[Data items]
(** [update_card_for_sweep] on a card whose mark bits are [mask]. *)
Lemma update_card_for_sweep_spec objs ext ws offsets c mask :
  marked_objects objs ext ws → offsets !! c = Some (first_start objs c) →
  0 ≤ mask < 2 ^ 16 → (∀ b, (b < 16)%nat → Z.testbit mask (Z.of_nat b) = bit ws (16 * c + b)) →
  update_card_for_sweep offsets c mask =
    Ok (<[c := first_start (λ k, objs k && bit ws k) c]> offsets).
Proof.
  intros Hmo Hoff Hmr Hmask. unfold update_card_for_sweep.
  rewrite (proj2 (read_Ok _ _ _) Hoff), result_bind_ok.
  assert (c < length offsets)%nat as Hc by (by eapply lookup_lt_Some).
  destruct (first_start_cases objs c) as [[Hno E]|(j & (Hj & Hp & Hno) & E & Hne)].
  { rewrite E, Z.eqb_refl. cbn [negb]. rewrite first_start_none.
    - by rewrite list_insert_id by (by rewrite Hoff, E).
    - intros k Hk. by rewrite Hno. }
  rewrite (proj2 (Z.eqb_neq _ _)) by done. cbn [negb]. rewrite E. unfold data_alignment.
  replace (16 * Z.of_nat j / 16) with (Z.of_nat j) by dlia. set (m := Z.shiftr mask (Z.of_nat j)).
  assert (is_cell m) as Hmc.
  { unfold m, is_cell. rewrite Z.shiftr_div_pow2 by lia. assert (0 < 2 ^ Z.of_nat j) by (apply Z.pow_pos_nonneg; lia).
    split; [apply Z.div_pos; lia|]. apply Z.div_lt_upper_bound; nia. }
  assert (∀ b, (j + b < 16)%nat → Z.testbit m (Z.of_nat b) = bit ws (16 * c + (j + b))) as Hm.
  { intros b Hb. unfold m. rewrite Z.shiftr_spec by lia. rewrite <- Hmask by lia. f_equal. lia. }
  destruct (Z.eqb_spec m 0) as [E0|E0].
  - rewrite write_Ok by done. do 2 f_equal. symmetry. apply first_start_none. intros k Hk.
    destruct (decide (k < j)%nat); [by rewrite Hno|].
    replace k with (j + (k - j))%nat by lia. rewrite <- Hm, E0, Z.bits_0 by lia. apply andb_false_r.
  - rewrite write_Ok by done. do 2 f_equal.
    destruct (rightmost_set_bit_spec m Hmc E0) as (Hr & Hbit & Hlow). set (r := rightmost_set_bit m) in *.
    assert (r < 16 - Z.of_nat j) as Hr16.
    { destruct (decide (r < 16 - Z.of_nat j)); [done|].
      unfold m in Hbit. rewrite Z.shiftr_spec in Hbit by lia. by rewrite (testbit_small mask 16) in Hbit by lia. }
    assert (bit ws (16 * c + (j + Z.to_nat r)) = true) as Hl by (rewrite <- Hm by lia; by rewrite Z2Nat.id by lia).
    assert (∀ k, (16 * c + j ≤ k < 16 * c + (j + Z.to_nat r))%nat → bit ws k = false) as Hbefore.
    { intros k Hk. replace k with (16 * c + (j + (k - (16 * c + j))))%nat by lia.
      rewrite <- Hm by lia. apply Hlow. lia. }
    rewrite (u64_id (r * 16)), u64_id by (unfold is_cell; lia). unfold u8. rewrite Z.mod_small by lia.
    rewrite (first_start_at _ c (j + Z.to_nat r)); [lia|]. split_and!; [lia| |].
    + rewrite Hl, andb_true_r. eapply (first_marked_start objs ext ws (16 * c + j)); [done|done|lia|done|done].
    + intros k Hk. destruct (decide (k < j)%nat); [by rewrite Hno|]. rewrite Hbefore by lia. apply andb_false_r.
Qed.

(** The offsets when the cards before [n] have been updated. *)
Definition updated (objs : nat → bool) (ws offsets : list Z) (n : nat) : Prop :=
  length offsets = (4 * length ws)%nat ∧
  ∀ c, (c < length offsets)%nat → offsets !! c =
    Some (first_start (if (c <? n)%nat then λ k, objs k && bit ws k else objs) c).

Lemma updated_step objs ext ws offsets n w q :
  marked_objects objs ext ws → ws !! n = Some w → (q < 4)%nat → is_cell w →
  updated objs ws offsets (4 * n + q) →
  ∃ offsets', update_card_for_sweep offsets (4 * n + q) (Z.land (Z.shiftr w (16 * Z.of_nat q)) 0xffff) = Ok offsets' ∧
    updated objs ws offsets' (4 * n + S q).
Proof.
  intros Hmo Hw Hq Hwc [Hlen Hoff]. pose proof (lookup_lt_Some _ _ _ Hw) as Hn.
  assert (4 * n + q < length offsets)%nat as Hc by lia.
  rewrite (update_card_for_sweep_spec objs ext ws) by first
    [ done
    | by rewrite Hoff, Nat.ltb_irrefl
    | (change 0xffff with (2 ^ 16 - 1); rewrite land_ones_mod by lia; dlia)
    | (intros b Hb; by apply card_mask) ].
  eexists; split; [done|]. split; [by rewrite length_insert|]. rewrite length_insert. intros c Hc'.
  destruct (decide (c = 4 * n + q)%nat) as [->|Hne].
  - rewrite list_lookup_insert_eq by done. by rewrite (proj2 (Nat.ltb_lt _ _)) by lia.
  - rewrite list_lookup_insert_ne, Hoff by done. do 2 f_equal.
    destruct (Nat.ltb_spec c (4 * n + q)), (Nat.ltb_spec c (4 * n + S q)); try done; lia.
Qed.

Lemma update_words_spec objs ext ws : marked_objects objs ext ws → Forall is_cell ws →
  ∀ words n offsets, drop n ws = words → updated objs ws offsets (4 * n) →
  ∃ offsets', update_words offsets n words = Ok offsets' ∧ updated objs ws offsets' (4 * (n + length words)).
Proof.
  intros Hmo Hws. induction words as [|w words IH]; intros n offsets Hd Hup; cbn [update_words length].
  { exists offsets. by rewrite Nat.add_0_r. }
  destruct (drop_cons_inv _ _ _ _ Hd) as [Hw Hd']. pose proof (word_cell _ _ _ Hws Hw) as Hwc.
  rewrite (Nat.mul_comm n 4).
  assert (updated objs ws offsets (4 * n + 0)) as H0 by (by rewrite Nat.add_0_r).
  destruct (updated_step _ _ _ _ n w 0 Hmo Hw ltac:(lia) Hwc H0) as (o1 & E1 & H1).
  change (16 * Z.of_nat 0) with 0 in E1. rewrite Z.shiftr_0_r, Nat.add_0_r in E1. rewrite E1, result_bind_ok.
  destruct (updated_step _ _ _ _ n w 1 Hmo Hw ltac:(lia) Hwc H1) as (o2 & E2 & H2).
  change (16 * Z.of_nat 1) with 16 in E2. rewrite E2, result_bind_ok.
  destruct (updated_step _ _ _ _ n w 2 Hmo Hw ltac:(lia) Hwc H2) as (o3 & E3 & H3).
  change (16 * Z.of_nat 2) with 32 in E3. rewrite E3, result_bind_ok.
  destruct (updated_step _ _ _ _ n w 3 Hmo Hw ltac:(lia) Hwc H3) as (o4 & E4 & H4).
  change (16 * Z.of_nat 3) with 48 in E4. rewrite E4, result_bind_ok.
  destruct (IH (S n) o4 Hd') as (o5 & -> & H5); [by replace (4 * S n)%nat with (4 * n + 4)%nat by lia|].
  exists o5. split; [done|]. by replace (n + S (length words))%nat with (S n + length words)%nat by lia.
Qed.

(** After a sweep the map is exact for the live objects: each card has the
    offset of the first object of the card that is marked.  It is found from
    the mark bits alone, four cards at a time, because the first marked line
    after the start of an object is the start of an object. *)
Lemma update_for_sweep_spec osm objs ext state :
  starts_ok osm objs → mark_bits_ok state → mb_size state = osm_size osm →
  marked_objects objs ext (marked state) →
  ∃ osm', update_for_sweep osm state = Ok osm' ∧
    starts_ok osm' (λ k, objs k && bit (marked state) k) ∧ same_map osm osm'.
Proof.
  intros [Hs Hsz He Hoff] [_ Hmsz _ _ Hws] Esz Hmo.
  assert (length (object_start_offsets osm) = (4 * length (marked state))%nat) as Hlen
    by (unfold bits_size in Hmsz; lia).
  destruct (update_words_spec objs ext (marked state) Hmo Hws (marked state) 0 (object_start_offsets osm))
    as (o & E & Hl & Ho); [done|split; [done|intros c Hc; by rewrite Hoff]|].
  unfold update_for_sweep. rewrite E, result_bind_ok. eexists; split; [done|]. split; [|done].
  split; cbn [osm_start osm_size object_start_offsets set_offsets]; [done|lia|done|].
  intros c Hc. rewrite Ho by done. rewrite (proj2 (Nat.ltb_lt _ _)); [done|lia].
Qed.

(** * Witnesses *)

(** A heap of four cards, with objects at lines 0, 20 and 40. *)
Definition sample_objs (k : nat) : bool := (k =? 0)%nat || (k =? 20)%nat || (k =? 40)%nat.
Definition sample_ext (k : nat) : nat := if (k =? 0)%nat then 20 else if (k =? 20)%nat then 20 else 2.
Definition sample_map : object_start_map := mk_object_start_map 1024 4096 [0; 64; 128; 255].

(** Objects at 0 and 40 are marked: lines 0 to 19, 40 and 41. *)
Definition sample_state : mark_bits := mk_mark_bits 1024 4096 [2 ^ 20 - 1 + 2 ^ 40 + 2 ^ 41] [0].

Lemma sample_map_ok : starts_ok sample_map sample_objs.
Proof.
  split; [split; [cbn; lia|done]|done|cbn; lia|]. cbn [object_start_offsets sample_map length].
  intros c Hc. destruct c as [|[|[|[|c]]]]; [done..|lia].
Qed.

Lemma sample_state_ok : mark_bits_ok sample_state.
Proof. split; [eval_side|done|eval_side|done|repeat constructor; eval_side]. Qed.

Lemma bit_lines n (P : nat → Prop) : (∀ k, (k < n)%nat → P k) ↔ Forall P (seq 0 n).
Proof. rewrite Forall_seq. split; intros H j Hj; apply H; lia. Qed.

Lemma sample_bits k : bit (marked sample_state) k = ((k <? 20) || (k =? 40) || (k =? 41))%nat.
Proof.
  destruct (decide (k < 64)%nat) as [Hk|Hk].
  - revert k Hk. apply bit_lines. vm_compute. repeat constructor.
  - rewrite bit_ge by (cbn; lia). symmetry. rewrite !orb_false_iff, Nat.ltb_ge, !Nat.eqb_neq. lia.
Qed.

Lemma sample_marked : marked_objects sample_objs sample_ext (marked sample_state).
Proof.
  assert (∀ i, sample_objs i = true → i = 0 ∨ i = 20 ∨ i = 40)%nat as Hc.
  { unfold sample_objs. intros i. rewrite !orb_true_iff, !Nat.eqb_eq. lia. }
  split.
  - intros i k [->|[->| ->]]%Hc Hk; unfold sample_objs; rewrite !orb_false_iff, !Nat.eqb_neq;
      [change (sample_ext 0) with 20%nat in Hk|change (sample_ext 20) with 20%nat in Hk
      |change (sample_ext 40) with 2%nat in Hk]; lia.
  - intros i k [->|[->| ->]]%Hc Hk; rewrite !sample_bits;
      [change (sample_ext 0) with 20%nat in Hk|change (sample_ext 20) with 20%nat in Hk
      |change (sample_ext 40) with 2%nat in Hk]; cbn.
    + by rewrite (proj2 (Nat.ltb_lt _ _)) by lia.
    + rewrite !orb_false_iff, Nat.ltb_ge, !Nat.eqb_neq. lia.
    + assert (k = 40 ∨ k = 41)%nat as [->| ->] by lia; done.
  - intros k. rewrite sample_bits, !orb_true_iff, Nat.ltb_lt, !Nat.eqb_eq.
    intros H. destruct (decide (k < 20)%nat).
    + exists 0%nat. split; [done|]. change (sample_ext 0) with 20%nat. lia.
    + exists 40%nat. split; [done|]. change (sample_ext 40) with 2%nat. lia.
Qed.

Lemma find_object_containing_card_spec_witness :
  (find_object_containing_card sample_map 3 = Err ASSERTION_FAILED ∧ ∀ i, (i < 16 * 3)%nat → sample_objs i = false) ∨
  ∃ i, find_object_containing_card sample_map 3 = Ok (start_address sample_map i) ∧
    (i < 16 * 3)%nat ∧ sample_objs i = true ∧
    ∀ k, (k < 16 * 3)%nat → sample_objs k = true → (i ≤ k)%nat ∨ (k / 16 < i / 16)%nat.
Proof. apply (find_object_containing_card_spec sample_map sample_objs 3); [exact sample_map_ok|cbn; lia]. Defined.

## [EXERCISE DESCRIPTION]
Exact copies of the line with "- intros k." and of every later line in the entries make up the whole answer.

## [EXERCISE OUTPUT]
  - intros k. rewrite sample_bits, !orb_true_iff, Nat.ltb_lt, !Nat.eqb_eq.
    intros H. destruct (decide (k < 20)%nat).
    + exists 0%nat. split; [done|]. change (sample_ext 0) with 20%nat. lia.
    + exists 40%nat. split; [done|]. change (sample_ext 40) with 2%nat. lia.
Qed.

Lemma find_object_containing_card_spec_witness :
  (find_object_containing_card sample_map 3 = Err ASSERTION_FAILED ∧ ∀ i, (i < 16 * 3)%nat → sample_objs i = false) ∨
  ∃ i, find_object_containing_card sample_map 3 = Ok (start_address sample_map i) ∧
    (i < 16 * 3)%nat ∧ sample_objs i = true ∧
    ∀ k, (k < 16 * 3)%nat → sample_objs k = true → (i ≤ k)%nat ∨ (k / 16 < i / 16)%nat.
Proof. apply (find_object_containing_card_spec sample_map sample_objs 3); [exact sample_map_ok|cbn; lia]. Defined.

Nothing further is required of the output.